A group of Toronto police officers who are barred from marching in the city’s Pride Parade in uniform this weekend are in New York City to instead walk alongside NYPD officers in that city’s pride march.
A contingent of about 100 people, which includes Toronto police officers, civilian employees with the TPS, some correctional officers and officers from other police forces across southern Ontario, arrived in the Big Apple to participate in pride festivities there following Pride Toronto’s decision to ban uniformed officers from this weekend’s parade along Yonge Street.
The trip was organized after the Gay Officers Action League (GOAL) of New York extended an invitation to Toronto police officers in May.
In January, the membership of Pride Toronto voted to ban uniformed officers from this year’s parade in the wake of a protest from members of Black Lives Matter- Toronto that briefly halted the event last year.
“We are delighted and overwhelmed by the support in New York City and that New York was able to get it right,” Toronto Police Association President Mike McCormack told CP24 on Saturday morning, as he got ready to board a flight to New York. “Our wish and our hope is that Toronto organizers get it right next year.”
However not everyone in New York is greeting the Toronto contingent with open arms. Spekaing with CP24 Saturday in New York, a local Black Lives Matter organizer said the participation of uniformed officers who have been banned from another Pride ceremony amounts to a “slap in the face” for black communities.
“If you’re talking about diversity and inclusion, let’s think of the people who are enforcing these policies that are explosive, that are racially biased – it’s the police,” said BLM of Greater New York’s Hawke Newsom.
However McCormack said that while there are police issues that need work, excluding one group from the parade puts “a bigger wedge” between communities.
Police Chief Mark Saunders has said that it is important that the TPS takes a step back from its formal participation in the Toronto Pride Parade this year in order to allow important conversations to take place.
McCormack, however, told CP24 on Saturday that the decision to ban officers from wearing their uniform in the parade is an “insult” to his members.
“It is an insult to the people here who have been working so hard to say that there has been no inroads and that this relationship is fractured,” he said
For her part, the executive director of Pride Toronto has previously said that the ban on uniformed police at this year’s pride parade is not necessarily a permanent one.
"We are utterly welcoming to LGBTQ+ members of the police service and their allies. But what we are asking this year is that they not wear their uniform, that they not bring all the aspects of their uniform until we are able to have conversations with those parts of our community that feel that this is not appropriate to what they would like to celebrate in a parade,” Olivia Nuamah said in May.
Though McCormack has described the ban on uniformed officers as a “step backwards” away from inclusion, members of Black Lives Matter – Toronto have contended that the presence of uniformed and armed cops at the parade doesn’t feel inclusive for some members of the black community who have had negative experiences with police.

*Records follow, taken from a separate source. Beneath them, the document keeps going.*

(* ===== verification/Hid.v ===== *)
(** * The HID device of the power meter (src/external/odroid-smartpower-linux/hid.c)

    The library reads the reports of a device in a thread of its own and queues them; the
    program takes them from the queue.  This file models the device [hid_device_], the
    enumeration and the opening of devices, the callback that queues reports, reading and
    writing, and the protocol between the thread that reads and the one that closes the device.
    What libusb does is the interface [Libusb]; a wait on the condition variable takes from a
    list of [wait_event] what happened meanwhile.

    The theorems: the queue is a bounded queue that drops its oldest report; reads return
    reports in order, cut to the buffer; the deadline of a timed read is a valid time; a read waits as the mode and the time
    say, in between other calls and reports; opening
    finds the first interrupt endpoints; enumeration lists the HID interfaces and closes what it
    opens; the transfer is freed only when nobody uses it.  Others show that a device whose first
    submission failed, or whose cancellation was lost, is never closed. *)
From S2P Require Import Prelude UsbBase UsbDescriptor HidStrings.

(** ** The device *)

(** [hid_device_], src/external/odroid-smartpower-linux/hid.c:82-113, without the objects of the
    thread; a report is its bytes. *)
Record hid_device (H : Type) := mk_hid_device {
  hd_device_handle : option H; hd_input_endpoint : Z; hd_output_endpoint : Z;
  hd_input_ep_max_packet_size : Z; hd_interface : Z; hd_manufacturer_index : Z;
  hd_product_index : Z; hd_serial_index : Z; hd_blocking : bool; hd_shutdown_thread : bool;
  hd_cancelled : bool; hd_input_reports : list (list Z) }.
Arguments mk_hid_device {H} _ _ _ _ _ _ _ _ _ _ _ _.
Arguments hd_device_handle {H} _.
Arguments hd_input_endpoint {H} _.
Arguments hd_output_endpoint {H} _.
Arguments hd_input_ep_max_packet_size {H} _.
Arguments hd_interface {H} _.
Arguments hd_manufacturer_index {H} _.
Arguments hd_product_index {H} _.
Arguments hd_serial_index {H} _.
Arguments hd_blocking {H} _.
Arguments hd_shutdown_thread {H} _.
Arguments hd_cancelled {H} _.
Arguments hd_input_reports {H} _.

Section device.
Context {H : Type}.
Implicit Types (dev : hid_device H).

(** [new_hid_device], src/external/odroid-smartpower-linux/hid.c:120-130. *)
Definition new_hid_device : hid_device H :=
  mk_hid_device None 0 0 0 0 0 0 0 true false false [].

Definition set_reports dev (l : list (list Z)) : hid_device H :=
  mk_hid_device (hd_device_handle dev) (hd_input_endpoint dev) (hd_output_endpoint dev)
    (hd_input_ep_max_packet_size dev) (hd_interface dev) (hd_manufacturer_index dev)
    (hd_product_index dev) (hd_serial_index dev) (hd_blocking dev) (hd_shutdown_thread dev)
    (hd_cancelled dev) l.
Definition set_stop dev (shutdown cancelled : bool) : hid_device H :=
  mk_hid_device (hd_device_handle dev) (hd_input_endpoint dev) (hd_output_endpoint dev)
    (hd_input_ep_max_packet_size dev) (hd_interface dev) (hd_manufacturer_index dev)
    (hd_product_index dev) (hd_serial_index dev) (hd_blocking dev) shutdown cancelled
    (hd_input_reports dev).
Definition set_blocking dev (b : bool) : hid_device H :=
  mk_hid_device (hd_device_handle dev) (hd_input_endpoint dev) (hd_output_endpoint dev)
    (hd_input_ep_max_packet_size dev) (hd_interface dev) (hd_manufacturer_index dev)
    (hd_product_index dev) (hd_serial_index dev) b (hd_shutdown_thread dev) (hd_cancelled dev)
    (hd_input_reports dev).

(** *** The queue *)

(** [return_data], src/external/odroid-smartpower-linux/hid.c:968-980: the value returned, the
    bytes copied to [data], which has room for [length], and the device without the report. *)
Definition return_data dev (length : Z) : outcome (Z * list Z * hid_device H) :=
  match hd_input_reports dev with
  | [] => Undef "dereference of a null report"
  | rpt :: next =>
      let rlen := Z.of_nat (List.length rpt) in
      let len := if length <? rlen then length else rlen in
      Ret (len, take (Z.to_nat len) rpt, set_reports dev next)
  end.

(** The loop of [read_callback] to the last report of the list: how many times it goes on. *)
Fixpoint hops (l : list (list Z)) : Z :=
  match l with
  | [] | [_] => 0
  | _ :: l' => 1 + hops l'
  end.

(** The reports after the arrival of [rpt],
    src/external/odroid-smartpower-linux/hid.c:660-684. *)
Definition attach_report dev (rpt : list Z) : outcome (hid_device H) :=
  match hd_input_reports dev with
  | [] => Ret (set_reports dev [rpt])
  | cur =>
      let num_queued := hops cur in
      let dev := set_reports dev (cur ++ [rpt]) in
      if 30 <? num_queued then '(_, _, dev) ← return_data dev 0; Ret dev else Ret dev
  end.
(** A device whose answers are a list, whatever is written. *)
Definition answers_api : HidApi unit (list (list Z)) := {|
  api_open _ _ _ := ret (Some tt); api_set_nonblocking v _ := (0, v); api_write _ _ _ := ret 65;
  api_read v n := fun s =>
    match s with
    | [] => (Undef "waits for ever", s)
    | a :: l => (Ret (Z.of_nat (length a), take (Z.to_nat n) a, v), l)
    end;
  api_close _ := ret tt |}.
Definition answers_laws : @AnswersLaws unit (list (list Z)) answers_api.
Proof.
  refine (@Build_AnswersLaws _ _ answers_api (fun s => s) (fun _ => True) _ _).
  - intros v b n s _. by exists 65, s.
  - intros [] n s a l _ ->. exists (Z.of_nat (length a)), tt, l. split; [reflexivity|]. split; [lia|done].
Defined.

Lemma getMeasurement_reads_witness :
  let g := mkGauge [] (Some tt) None false [] [sim_status true; sim_report; [9]] in
  exists g', g_bus g' = [[9]] /\
    @getWattHour _ _ answers_api 2 g = (Ret (atof "12.250 "), g') /\
    @getVolt _ _ answers_api 2 g = (Ret (atof "5.013"), g').
Proof.
  intros g.
  destruct (@getMeasurement_reads unit (list (list Z)) answers_api answers_laws [sim_status true] sim_report [[9]]
    2 g tt eq_refl I eq_refl) as (g' & H1 & _ & H2 & _ & _ & H3).
  - repeat constructor. exists REQUEST_STATUS. by split.
  - by split.
  - cbn. lia.
  - exists g'. split_and!; [exact H1| |].
    + rewrite H3. vm_compute. reflexivity.
    + rewrite H2. vm_compute. reflexivity.
Defined.

Lemma startSampling_running_witness :
  let m := mkMeasurement d_zero d_zero d_zero d_zero in
  exists g', fst (@startSampling unit SimMeter (mkGauge [m] (Some tt) (Some true) true [] (mkSim true true [] []))) <> Ret tt /\
    g_measurements (g' : Gauge unit SimMeter) = [].
Proof.
  intros m. destruct (startSampling_running (mkGauge [m] (Some tt) (Some true) true [] (mkSim true true [] []))
    eq_refl) as (g' & E & Hl & _). exists g'. split; [by rewrite E|done].
Defined.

The group has also said that until the TPS addresses concerns around carding, police brutality and “anti-black racism,” uniformed officers shouldn’t be welcome at the parade.
“I think this shows that they haven’t actually been listening to the community. The community for the last year have been talking about the ways police need to be accountable and instead of actually acknowledging that and actually putting step forwards to address anti blackness they are actually just acting like high schoolers who didn’t get the invite to the party,” Black Lives Matter – Toronto co-founder Rodney Diverlus told CP24 on Saturday afternoon. “I think it is quite petty. There are more serious issues that need to be dealt with.”
Diverlus said that for his group to even consider supporting the return of uniformed officers to the pride parade, the Toronto Police Service would first have to “acknowledge that yes anti-black racism does exist.”
“They haven’t even gotten there yet. Police need to acknowledge that and actually show the community and show black queer folks that they are making the commitment to actually do this work,” he said. “They haven’t. It has been a whole year of just complaining.”
In September, Pride Toronto issued a wide-ranging statement in which it apologized for its “history of anti-blackness'' and "repeated marginalization of the marginalized.”